In the blessing, the Lord told me that He needed our service. And that as we served Him, He would bless us with a baby. I was ready to do anything He asked. Two weeks later my husband was called to serve in the leadership of a newly formed Young Single Adult congregation in Philadelphia.

This was a job that needed a young childless couple. We were so excited! We served with them for two wonderful years. And then one morning I felt different. So I took a pregnancy test. It was POSITIVE. My husband tried to be cool as he left for work, but he broke the handle off the screen door. So I knew he was as excited as I was.

Miracles

I went that day to see my doctor because I was at high risk. And she marveled repeatedly that “You did it all by yourself!” No. It was all God. Years later I had to have a hysterectomy and found out that I had 5 separate conditions that should have kept me from being a mother. But nothing is impossible for God.

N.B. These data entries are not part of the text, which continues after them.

#[global] Instance M_ret : MRet M := fun A a w => (w, inl a).

#[global] Instance M_bind : MBind M := fun A B k m w =>
  match m w with
  | (w', inl a) => k a w'
  | (w', inr e) => (w', inr e)
  end.

Definition raise {A} (e : exn) : M A := fun w => (w, inr e).

(** [try: body  except Exception as e: handler] *)
Definition try_except {A} (body : M A) (handler : exn -> M A) : M A :=
  fun w =>
    match body w with
    | (w', inr (Exception cls)) => handler (Exception cls) w'
    | other => other
    end.

(** Constructing an object puts it at a new address. *)
Definition new (o : object) : M ref :=
  fun w => (World (heap w ++ [o]) (log w), inl (length (heap w))).

(** The world with one more entry in the log. *)
Definition logged (ev : event) (w : world) : world :=
  World (heap w) (log w ++ [ev]).

Definition emit (ev : event) : M unit :=
  fun w => (logged ev w, inl tt).

(** [a.knowledge] *)
Definition get_knowledge (a : ref) : M (option ref) :=
  fun w =>
    match heap w !! a with
    | Some (Agent _ _ _ k _ _ _) => (w, inl k)
    | _ => (w, inr (Exception "AttributeError"))
    end.

(** A framework call as the cell sees it: it returns or it raises. *)
Definition outcome (o : option exn) : unit + exn :=
  match o with
  | None => inl tt
  | Some e => inr e
  end.

(** [kb.load()] *)
Definition load (fw : framework) (kb : ref) : M unit :=
  fun w => (logged (LoadKnowledge kb) w, outcome (fw_load fw w kb)).

(** [a.print_response(message, stream=stream)] *)
Definition print_response (fw : framework) (a : ref) (message : string)
    (stream : bool) : M unit :=
  fun w => (logged (PrintResponse a message stream) w,
            outcome (fw_print_response fw w a message stream)).
Lemma make_request_in_response (depth : nat) (response : httpx.Response)
    (wire : list httpx.Response) (s : St) :
  call_in depth (response :: wire) s =
    if httpx.status_code response =? 429 then
      match retry_after_of response with
      | Raise e => (Raise e, tried s, wire)
      | Return retry_after =>
          match time_sleep (inject_Z retry_after) (tried s) with
          | (Raise e, s') => (Raise e, s', wire)
          | (Return _, s') =>
              match depth with
              | S depth => call_in depth wire s'
              | O => (Raise RecursionError, s', wire)
              end
          end
      end
    else
      match raise_for_status response with
      | Raise e => (Raise e, tried s, wire)
      | Return _ =>
          if httpx.status_code response =? 204 then (Return (VDict []), tried s, wire)
          else
            match httpx.resp_json response with
            | Some v => (Return v, tried s, wire)
            | None => (Raise JSONDecodeError, tried s, wire)
            end
      end.
Proof.
  subst call_in tried. unfold attempt. destruct depth; cbn [_make_request_in];
    rewrite _rate_limit_returns; reflexivity.
Qed.

Lemma make_request_no_response (s : St) :
  call [] s = (Raise ConnectError, tried s, []).
Proof. apply make_request_in_no_response. Qed.

Lemma make_request_response (response : httpx.Response) (wire : list httpx.Response)
    (s : St) :
  call (response :: wire) s =
    if httpx.status_code response =? 429 then
      match retry_after_of response with
      | Raise e => (Raise e, tried s, wire)
      | Return retry_after =>
          match time_sleep (inject_Z retry_after) (tried s) with
          | (Raise e, s') => (Raise e, s', wire)
          | (Return _, s') =>
              match frames (net s) with
              | S depth => call_in depth wire s'
              | O => (Raise RecursionError, s', wire)
              end
          end
      end
    else
      match raise_for_status response with
      | Raise e => (Raise e, tried s, wire)
      | Return _ =>
          if httpx.status_code response =? 204 then (Return (VDict []), tried s, wire)
          else
            match httpx.resp_json response with
            | Some v => (Return v, tried s, wire)
            | None => (Raise JSONDecodeError, tried s, wire)
            end
      end.
Proof. apply make_request_in_response. Qed.

(** A 429 whose [Retry-After] is usable: one sleep, then the same call
    again on the rest of the script, one level deeper. *)
Lemma make_request_retry (depth : nat) (response : httpx.Response)
    (wire : list httpx.Response) (s : St) (d : Z) :
  httpx.status_code response = 429 ->
  retry_after_of response = Return d ->
  0 <= d ->
  call_in (S depth) (response :: wire) s = call_in depth wire (asleep (inject_Z d) (tried s)).
Proof.
  intros H429 Hd Hpos. rewrite make_request_in_response, H429, Hd. cbn [Z.eqb Pos.eqb].
  assert (Hq : (0 <= inject_Z d)%Q) by (unfold Qle; cbn; lia).
  unfold asleep. rewrite (time_sleep_nonneg _ _ Hq). reflexivity.
Qed.


(** Any other status ends the call at this response. *)
Lemma make_request_in_final (depth : nat) (response : httpx.Response)
    (wire : list httpx.Response) (s : St) :
  httpx.status_code response <> 429 ->
  exists r, call_in depth (response :: wire) s = (r, tried s, wire) /\
    r = match raise_for_status response with
        | Raise e => Raise e
        | Return _ =>
            if httpx.status_code response =? 204 then Return (VDict [])
            else match httpx.resp_json response with
                 | Some v => Return v
                 | None => Raise JSONDecodeError
                 end
        end.
Proof.
  intros Hne. rewrite make_request_in_response.
  destruct (Z.eqb_spec (httpx.status_code response) 429) as [|_]; [contradiction|].
  destruct (raise_for_status response); [|eauto].
  destruct (httpx.status_code response =? 204); [eauto|].
  destruct (httpx.resp_json response); eauto.
Qed.

Lemma make_request_final (response : httpx.Response) (wire : list httpx.Response)
    (s : St) :
  httpx.status_code response <> 429 ->
  exists r, call (response :: wire) s = (r, tried s, wire) /\
    r = match raise_for_status response with
        | Raise e => Raise e
        | Return _ =>
            if httpx.status_code response =? 204 then Return (VDict [])
            else match httpx.resp_json response with
                 | Some v => Return v
                 | None => Raise JSONDecodeError
                 end
        end.
Proof. apply make_request_in_final. Qed.

Lemma tried_frame (s : St) :
  self (tried s) = self (rl_state s) /\
  sent (net (tried s)) =
    (sent (net s) ++ [request_of (self s) method endpoint params json_data])%list /\
  slept (net (tried s)) = slept (net (rl_state s)) /\
  clock (net (tried s)) = clock (net (rl_state s)) /\
  lags (net (tried s)) = lags (net (rl_state s)).
Proof.
  subst tried. unfold attempt, send. cbn.
  destruct (rl_state_frame s) as (_ & Hurl & Hhdr & _ & _ & Hsent).
  unfold request_of. rewrite Hurl, Hhdr, Hsent. repeat split; reflexivity.
Qed.

Lemma asleep_frame (d : Q) (s : St) :
  (0 <= d)%Q ->
  self (asleep d s) = self s /\
  sent (net (asleep d s)) = sent (net s) /\
  slept (net (asleep d s)) = (slept (net s) ++ [d])%list /\
  clock (net (asleep d s)) = (clock (net s) + d + hd 0%Q (lags (net s)))%Q /\
  lags (net (asleep d s)) = tl (lags (net s)).
Proof.
  intros Hd. unfold asleep. rewrite (time_sleep_nonneg _ _ Hd). repeat split; reflexivity.
Qed.

(** Neither the limiter, nor a request, nor a sleep changes the room
    below the recursion limit. *)
Lemma rl_state_frames (s : St) : frames (net (rl_state s)) = frames (net s).
Proof.
  destruct s as [c n]. run_rate_limit.
  repeat match goal with
         | |- context [if ?b then _ else _] => destruct b eqn:?; cbn
         | |- context [time_sleep ?d ?s] =>
             rewrite (time_sleep_nonneg d s) by (apply Qlt_le_weak, Qlt_bool_true; assumption); cbn
         end; reflexivity.
Qed.
Lemma filter_children q k :
  NoDup L → covers L q k → marked k = true →
  filter (λ y, parentIn L y = Some q) L = tops_below q 0 (el_children k).
Proof.
  intros Hnd Hcov Hm.
  pose proof (covers_children _ _ Hcov) as Hb.
  rewrite <- (filter_tops_below q _ Hb).
  unfold selfOrParentIn. rewrite decide_True by (by eapply covers_marked_in).
  apply filter_sublist_eq; [apply Hb | done |].
  intros y Hy [_ Hq]%parentIn_Some. by apply Hb.
Qed.
End covers_facts.

(** ** The two loops of [buildTree] *)

Lemma indexIn_lookup (L : list ERef) i y :
  NoDup L → L !! i = Some y → indexIn L y = i.
Proof.
  intros Hnd Hi. unfold indexIn.
  assert (list_find (λ x, x = y) L = Some (i, y)) as ->; [|done].
  apply list_find_Some. split_and!; [done..|].
  intros j z Hj Hlt ->. pose proof (NoDup_lookup _ _ _ _ Hnd Hi Hj). lia.
Qed.

Lemma lookup_indexIn (L : list ERef) y :
  NoDup L → y ∈ L → L !! indexIn L y = Some y.
Proof.
  intros Hnd [i Hi]%list_elem_of_lookup. by rewrite (indexIn_lookup L i y).
Qed.

Lemma alloc_fold d (L : list ERef) : ∀ h nodes,
  fold_left (allocNode d) L (h, nodes)
  = (h ++ map (newNode d) L, nodes ++ seq (length h) (length L)).
Proof.
  induction L as [|y L IH]; intros h nodes; simpl.
  - by rewrite !app_nil_r.
  - rewrite IH, length_app, <- !app_assoc. simpl.
    by replace (length h + 1) with (S (length h)) by lia.
Qed.

Lemma parentIn_iff (L : list ERef) y x :
  parentIn L y = Some x ↔ nearest_ancestor_in L y x.
Proof.
  split.
  - intros Hp. destruct (parentIn_Some L y x Hp). split_and!; [done..|].
    intros z. by apply parentIn_nearest.
  - intros (Hx & Hxy & Hnear). destruct (parentIn L y) as [x'|] eqn:Hp.
    + destruct (parentIn_Some L y x' Hp) as [Hx' Hxy'].
      destruct (parentIn_nearest L y x' x Hp Hx Hxy) as [->|H1]; [done|].
      destruct (Hnear x' Hx' Hxy') as [->|H2]; [done|].
      exfalso. apply (ancestors_irrefl x). by eapply ancestors_trans.
    + exfalso. rewrite parentIn_None in Hp. by eapply Hp.
Qed.

Lemma addrIn_inj base (L : list ERef) i y z :
  NoDup L → L !! i = Some y → z ∈ L → addrIn base L z = base + i → z = y.
Proof.
  intros Hnd Hi Hz Ha. unfold addrIn in Ha.
  pose proof (lookup_indexIn L z Hnd Hz) as Hz'.
  assert (indexIn L z = i) as Heq by lia. rewrite Heq in Hz'. congruence.
Qed.

Lemma elem_of_addr_filter base (L : list ERef) (P : ERef → Prop)
    `{!∀ x, Decision (P x)} i y :
  NoDup L → L !! i = Some y →
  base + i ∈ map (addrIn base L) (filter P L) ↔ P y.
Proof.
  intros Hnd Hi. rewrite list_elem_of_fmap. split.
  - intros (z & Hz & [HP Hin]%list_elem_of_filter).
    by rewrite <- (addrIn_inj base L i y z Hnd Hi Hin).
  - intros HP. exists y. split.
    + unfold addrIn. by rewrite (indexIn_lookup L i y).
    + apply list_elem_of_filter. split; [done | by eapply list_elem_of_lookup_2].
Qed.

Section buildTree_facts.
Context (d : Document) (h0 : Store) (L : list ERef).
Context (Hnd : NoDup L).
Context (Haf : ∀ k y x, L !! k = Some y → parentIn L y = Some x → x ∈ take k L).

Local Abbreviation base := (length h0).
Local Abbreviation nodes := (seq (length h0) (length L)).

Lemma findParentNode_spec (h : Store) y :
  (∀ i, element <$> h !! (base + i) = L !! i) →
  findParentNode h y nodes = addrIn base L <$> parentIn L y.
Proof.
  intros Hel. induction y as [|j up IH]; simpl; [done|].
  destruct (list_find (λ x, x = up) L) as [[i x]|] eqn:Hf.
  - apply list_find_Some in Hf as (Hi & -> & Hmin).
    rewrite decide_True by (by eapply list_elem_of_lookup_2). simpl.
    assert (list_find (λ a, element <$> h !! a = Some up) nodes
            = Some (i, base + i)) as ->.
    { apply list_find_Some. split_and!.
      - apply lookup_seq. split; [done|]. by eapply lookup_lt_Some.
      - by rewrite Hel.
      - intros j' a [-> _]%lookup_seq Hlt. rewrite Hel. intros Hj'.
        by eapply Hmin. }
    unfold addrIn. by rewrite (indexIn_lookup L i up).
  - apply list_find_None in Hf.
    assert (up ∉ L) as Hup.
    { intros Hup. rewrite Forall_forall in Hf. by eapply Hf. }
    rewrite decide_False by done.
    assert (list_find (λ a, element <$> h !! a = Some up) nodes = None) as ->; [|done].
    apply list_find_None, Forall_forall. intros a [i [-> _]%lookup_seq]%list_elem_of_lookup.
    rewrite Hel. intros Hi. apply Hup. by eapply list_elem_of_lookup_2.
Qed.
(** The kernel in which a yielding thread calls [schedule]. *)
Definition yield_prepare (k : kernel) : kernel :=
  let cur := running k in
  let k1 :=
    match idle_thread k with
    | Some i => if Nat.eqb cur i then k
                else set_ready_list k (list_push_back (ready_list k) cur)
    | None => set_ready_list k (list_push_back (ready_list k) cur)
    end in
  log (EvYield cur) (set_status k1 cur THREAD_READY).

Lemma thread_yield_decomp (k k' : kernel) :
  thread_yield k = Ok k' ->
  status (threads k (running k)) = THREAD_RUNNING /\
  intr_context k = false /\
  schedule (yield_prepare k) = Ok k'.
Proof.
  unfold thread_yield. intros H. bind_inv H.
  apply thread_current_inv in Ha. destruct Ha as [-> Hs].
  bind_inv H. apply assert_Ok in Ha. apply negb_true_iff in Ha.
  repeat split; assumption.
Qed.

Lemma sema_down_decomp (sema : sema_ptr) (again : instr) (k k' : kernel) (b : bool) :
  sema_down sema again k = Ok (b, k') ->
  status (threads k (running k)) = THREAD_RUNNING /\
  intr_context k = false /\
  ((b = false /\ value (get_sema k sema) = 0 /\
    schedule (set_status (enqueue_waiter sema again k) (running k) THREAD_BLOCKED)
    = Ok k') \/
   (b = true /\ value (get_sema k sema) <> 0 /\
    k' = set_sema k sema
           (mkSemaphore ((value (get_sema k sema) - 1) mod UINT_MODULUS)
                        (waiters (get_sema k sema))))).
Proof.
  intros H. destruct (sema_down_inv _ _ _ _ _ H) as [Hs Hi].
  split; [exact Hs |]. split; [exact Hi |].
  destruct (sema_down_cases sema again k Hs Hi) as [[Hv E] | [Hv E]];
    rewrite E in H.
  - left. bind_inv H. injection H as <- <-.
    destruct (enqueue_waiter_fields sema again k)
      as (E1 & _ & _ & E4 & _ & _ & E7 & _).
    rewrite thread_block_running in Ha by (now rewrite ?E1, ?E7, ?E4).
    rewrite E1 in Ha. repeat split; assumption.
  - right. injection H as <- <-. repeat split; assumption.
Qed.

Lemma sema_up_decomp (sema : sema_ptr) (k k' : kernel) :
  sema_up sema k = Ok k' ->
  exists k1,
    sema_up_wake sema k = Ok k1 /\
    ((intr_context k1 = true /\
      k' = set_sema k1 sema
             (mkSemaphore ((value (get_sema k1 sema) + 1) mod UINT_MODULUS)
                          (waiters (get_sema k1 sema)))) \/
     (intr_context k1 = false /\
      thread_yield (set_sema k1 sema
                      (mkSemaphore ((value (get_sema k1 sema) + 1) mod UINT_MODULUS)
                                   (waiters (get_sema k1 sema)))) = Ok k')).
Proof.
  unfold sema_up, sema_up_critical. intros H. bind_inv H. bind_inv Ha.
  injection Ha as <-. exists a0. split; [exact Ha0 |].
  rewrite intr_context_set_sema in H.
  destruct (intr_context a0); cbn [negb] in H.
  - left. injection H as <-. split; reflexivity.
  - right. split; [reflexivity | exact H].
Qed.

Lemma lock_try_acquire_decomp (l : nat) (k k' : kernel) (b : bool) :
  lock_try_acquire l k = Ok (b, k') ->
  status (threads k (running k)) = THREAD_RUNNING /\
  holder (locks k l) <> Some (running k) /\
  ((b = true /\ value (lock_semaphore (locks k l)) > 0 /\
    k' = (let k1 := set_sema k (LockSema l)
                      (mkSemaphore ((value (lock_semaphore (locks k l)) - 1)
                                    mod UINT_MODULUS)
                                   (waiters (lock_semaphore (locks k l)))) in
          let k2 := set_holder k1 l (Some (running k)) in
          set_lock_list k2 (running k)
            (list_push_front (lock_list (threads k2 (running k))) l))) \/
   (b = false /\ value (lock_semaphore (locks k l)) <= 0 /\ k' = k)).
Proof.
  unfold lock_try_acquire. intros H. bind_inv H.
  apply lock_held_by_current_thread_inv in Ha. destruct Ha as [Hs Hh].
  bind_inv H. apply assert_Ok in Ha. apply negb_true_iff in Ha. subst a.
  bind_inv H. apply thread_current_inv in Ha. destruct Ha as [-> _].
  split; [exact Hs |]. split; [intros E; apply Hh in E; discriminate |].
  unfold sema_try_down in H. cbn [get_sema] in H.
  destruct (Z.gtb_spec (value (lock_semaphore (locks k l))) 0) as [Hv | Hv].
  - left. injection H as <- <-. repeat split. lia.
  - right. injection H as <- <-. repeat split. lia.
Qed.

(** The end of [lock_acquire], once [sema_down] has returned. *)
Definition lock_acquire_tail (l : nat) (current_thread : nat) (k1 : kernel) : kernel :=
  let k2 := set_holder k1 l (Some current_thread) in
  let k3 := set_thread_lock k2 current_thread None in
  set_lock_list k3 current_thread
    (list_push_front (lock_list (threads k3 current_thread)) l).

Lemma lock_acquire_wait_decomp (l : nat) (k k' : kernel) :
  lock_acquire_wait l k = Ok k' ->
  exists b k1,
    sema_down (LockSema l) (ILockWait l) k = Ok (b, k1) /\
    ((b = true /\ k' = lock_acquire_tail l (running k) k1) \/
     (b = false /\ k' = k1)).
Proof.
  unfold lock_acquire_wait. intros H. bind_inv H. destruct a as [b k1].
  exists b, k1. split; [exact Ha |].
  destruct b; injection H as <-; [left | right]; split; reflexivity.
Qed.

Lemma lock_acquire_decomp (fuel : nat) (l : nat) (k k' : kernel) :
  lock_acquire fuel l k = Ok k' ->
  status (threads k (running k)) = THREAD_RUNNING /\
  intr_context k = false /\
  holder (locks k l) <> Some (running k) /\
  (lock_try_acquire l k = Ok (true, k') \/
   (lock_try_acquire l k = Ok (false, k) /\
    exists k2,
      donate_priority_recursively fuel (Some l)
        (effective_priority (threads k (running k))) k = Ok k2 /\
      lock_acquire_wait l (set_thread_lock k2 (running k) (Some l)) = Ok k')).
Proof.
  unfold lock_acquire. intros H. bind_inv H.
  apply assert_Ok in Ha. apply negb_true_iff in Ha. rename Ha into Hi.
  bind_inv H. apply lock_held_by_current_thread_inv in Ha. destruct Ha as [Hs Hh].
  bind_inv H. apply assert_Ok in Ha. apply negb_true_iff in Ha. subst a0.
  bind_inv H. apply thread_current_inv in Ha. destruct Ha as [-> _].
  bind_inv H. destruct a0 as [b k1].
  split; [exact Hs |]. split; [exact Hi |].
  split; [intros E; apply Hh in E; discriminate |].
  destruct b.
  - left. injection H as <-. exact Ha.
  - right. destruct (lock_try_acquire_decomp _ _ _ _ Ha) as (_ & _ & [[E _] | (_ & _ & ->)]);
      [discriminate |].
    split; [exact Ha |]. bind_inv H. exists a0. split; assumption.
Qed.

Lemma lock_release_decomp (l : nat) (k k' : kernel) :
  lock_release l k = Ok k' ->
  status (threads k (running k)) = THREAD_RUNNING /\
  holder (locks k l) = Some (running k) /\
  sema_up (LockSema l)
    (lock_release_loop l (running k) (lock_list (threads k (running k)))
       (set_donation_priority k (running k) PRI_MIN)) = Ok k'.
Proof.
  intros H.
  assert (P : status (threads k (running k)) = THREAD_RUNNING /\
              holder (locks k l) = Some (running k)).
  { unfold lock_release, lock_release_critical in H. bind_inv H. bind_inv Ha.
    apply lock_held_by_current_thread_inv in Ha0. destruct Ha0 as [Hs Hh].
    bind_inv Ha. apply assert_Ok in Ha0. subst a0.
    split; [exact Hs | now apply Hh]. }
  destruct P as [Hs Hh]. split; [exact Hs |]. split; [exact Hh |].
  unfold lock_release in H.
  rewrite (lock_release_critical_ok l k Hs Hh) in H. exact H.
Qed.

(** The kernel in which [cond_wait] calls [lock_release]. *)
Definition cond_wait_prepare (c l pos : nat) (k : kernel) : kernel :=
  let cur := running k in
  let k1 := sema_init (WaiterSema cur) 0 k in
  let k2 := set_conds k1 (upd (conds k1) c (list_insert_at pos (conds k1 c) cur)) in
  set_stack k2 cur (IWaiterDown :: ILockAcquire l :: stack (threads k2 cur)).

Lemma cond_wait_decomp (c l pos : nat) (k k' : kernel) :
  cond_wait c l pos k = Ok k' ->
  status (threads k (running k)) = THREAD_RUNNING /\
  intr_context k = false /\
  holder (locks k l) = Some (running k) /\
  lock_release l (cond_wait_prepare c l pos k) = Ok k'.
Proof.
  unfold cond_wait. intros H. bind_inv H.
  apply assert_Ok in Ha. apply negb_true_iff in Ha. rename Ha into Hi.
  bind_inv H. apply lock_held_by_current_thread_inv in Ha. destruct Ha as [Hs Hh].
  bind_inv H. apply assert_Ok in Ha. subst a0.
  bind_inv H. apply thread_current_inv in Ha. destruct Ha as [-> _].
  repeat split; try assumption. now apply Hh.
Qed.

(** The kernel in which [cond_signal] calls [sema_up] on the semaphore of
    the waiter [w], the other waiters being [rest]. *)
Definition cond_signal_prepare (c : nat) (rest : list nat) (k : kernel) : kernel :=
  let cur := running k in
  let k1 := set_conds k (upd (conds k) c rest) in
  set_stack k1 cur (IYield :: stack (threads k1 cur)).
(** A pure computation that may raise, run in place. *)
Definition lift {A} (r : result A) : M A := fun w => (r, w).

Declare Scope m_scope.
Delimit Scope m_scope with M.
Notation "'let*' x := c 'in' k" := (bind c (fun x => k))
  (at level 10, x name, c at level 200, k at level 200) : m_scope.
Notation "'let*' ' pat := c 'in' k" :=
  (bind c (fun x => match x with pat => k end))
  (at level 10, pat pattern, c at level 200, k at level 200) : m_scope.

(** [try: m except ExpatError: handler] *)
Definition try_except_expat {A} (m : M A) (handler : M A) : M A :=
  fun w =>
    match m w with
    | (Raise (Builtin ExpatError), w') => handler w'
    | r => r
    end.

(** [[f(x) for x in l]] *)
Fixpoint for_each {A B} (f : A -> M B) (l : list A) : M (list B) :=
  match l with
  | [] => ret []
  | x :: l' => (let* y := f x in let* ys := for_each f l' in ret (y :: ys))%M
  end.

(** *** The store *)

Definition with_requests (rs : list furl) (w : World) : World :=
  {| requests := rs; parsed := parsed w; image_store := image_store w;
     comment_store := comment_store w; draws := draws w |}.

Definition with_parsed (ps : list bytes) (w : World) : World :=
  {| requests := requests w; parsed := ps; image_store := image_store w;
     comment_store := comment_store w; draws := draws w |}.

Definition with_images (imgs : list GelbooruImage.t) (w : World) : World :=
  {| requests := requests w; parsed := parsed w; image_store := imgs;
     comment_store := comment_store w; draws := draws w |}.

Definition with_comments (cs : list GelbooruComment.t) (w : World) : World :=
  {| requests := requests w; parsed := parsed w;
     image_store := image_store w; comment_store := cs; draws := draws w |}.

Definition with_draws (n : nat) (w : World) : World :=
  {| requests := requests w; parsed := parsed w;
     image_store := image_store w; comment_store := comment_store w;
     draws := n |}.

Definition new_image (i : GelbooruImage.t) : M image_ref :=
  fun w => (Ok (length (image_store w)),
            with_images (image_store w ++ [i]) w).

Definition new_comment (c : GelbooruComment.t) : M comment_ref :=
  fun w => (Ok (length (comment_store w)),
            with_comments (comment_store w ++ [c]) w).

Definition get_image (r : image_ref) : M GelbooruImage.t :=
  fun w =>
    match image_store w !! r with
    | Some i => (Ok i, w)
    | None => (Raise DanglingReference, w)
    end.

Definition get_comment (r : comment_ref) : M GelbooruComment.t :=
  fun w =>
    match comment_store w !! r with
    | Some c => (Ok c, w)
    | None => (Raise DanglingReference, w)
    end.

(** [image._comments = cs] *)
Definition set_image_comments (r : image_ref) (cs : list comment_ref)
  : M unit :=
  fun w =>
    (Ok tt,
     with_images (alter (GelbooruImage.set_comments cs) r (image_store w)) w).

(** [comment._post = p] *)
Definition set_comment_post (r : comment_ref) (p : image_ref) : M unit :=
  fun w =>
    (Ok tt,
     with_comments
       (alter (GelbooruComment.set_post (Some p)) r (comment_store w)) w).

(** ** The operations of [Gelbooru] *)

Definition BASE_URL : string := "https://gelbooru.com/".

Definition SORT_COUNT : string := "count".
Definition SORT_DATE : string := "date".
Definition SORT_NAME : string := "name".
Definition SORT_ASC : string := "ASC".
Definition SORT_DESC : string := "DESC".

(** The two messages without a post id in them. *)
Definition malformed_response : message :=
  [MText "Gelbooru returned a malformed response"].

One of the conditions I had, and didn’t know it, was a blood clotting disorder. And as my hormones climbed I started getting headaches and felt pretty awful. So I approached the Lord for another blessing. In that blessing, God told me how grateful He was for my sacrifice. And that while I was pregnant He would be my medicine since I couldn’t take my normal medicine while pregnant. 

Babies Are Gifts

True to His word, every time I felt off I would say a prayer. And every time it was like a fresh wash of water, starting at my head, and covering my whole body. I never had a complication. And our son was born perfect and healthy. I was finally a mother!

My personal experience has taught me that there are never accidents when babies are born. If you have been blessed to be pregnant, it is all because God knew it was time. And He is involved with every baby and every mother.

For these reasons, I will never be ok with abortion, except in rare cases. I have gained knowledge that if you are pregnant, God has a way for everything to work out well. Because God takes care of His babies.

Before I got pregnant I was laid off. And two months into my pregnancy my husband was laid off too. But less than a month after his layoff he found a fantastic company. They make him feel appreciated and they take good care of our family. In fact, his new salary covered what both of us had before. And it has made it possible for me to be a stay-at-home mother, and Home School our son. Truly God has our best interest at heart. Trust Him, and ask Him for help. He will provide a way, every time.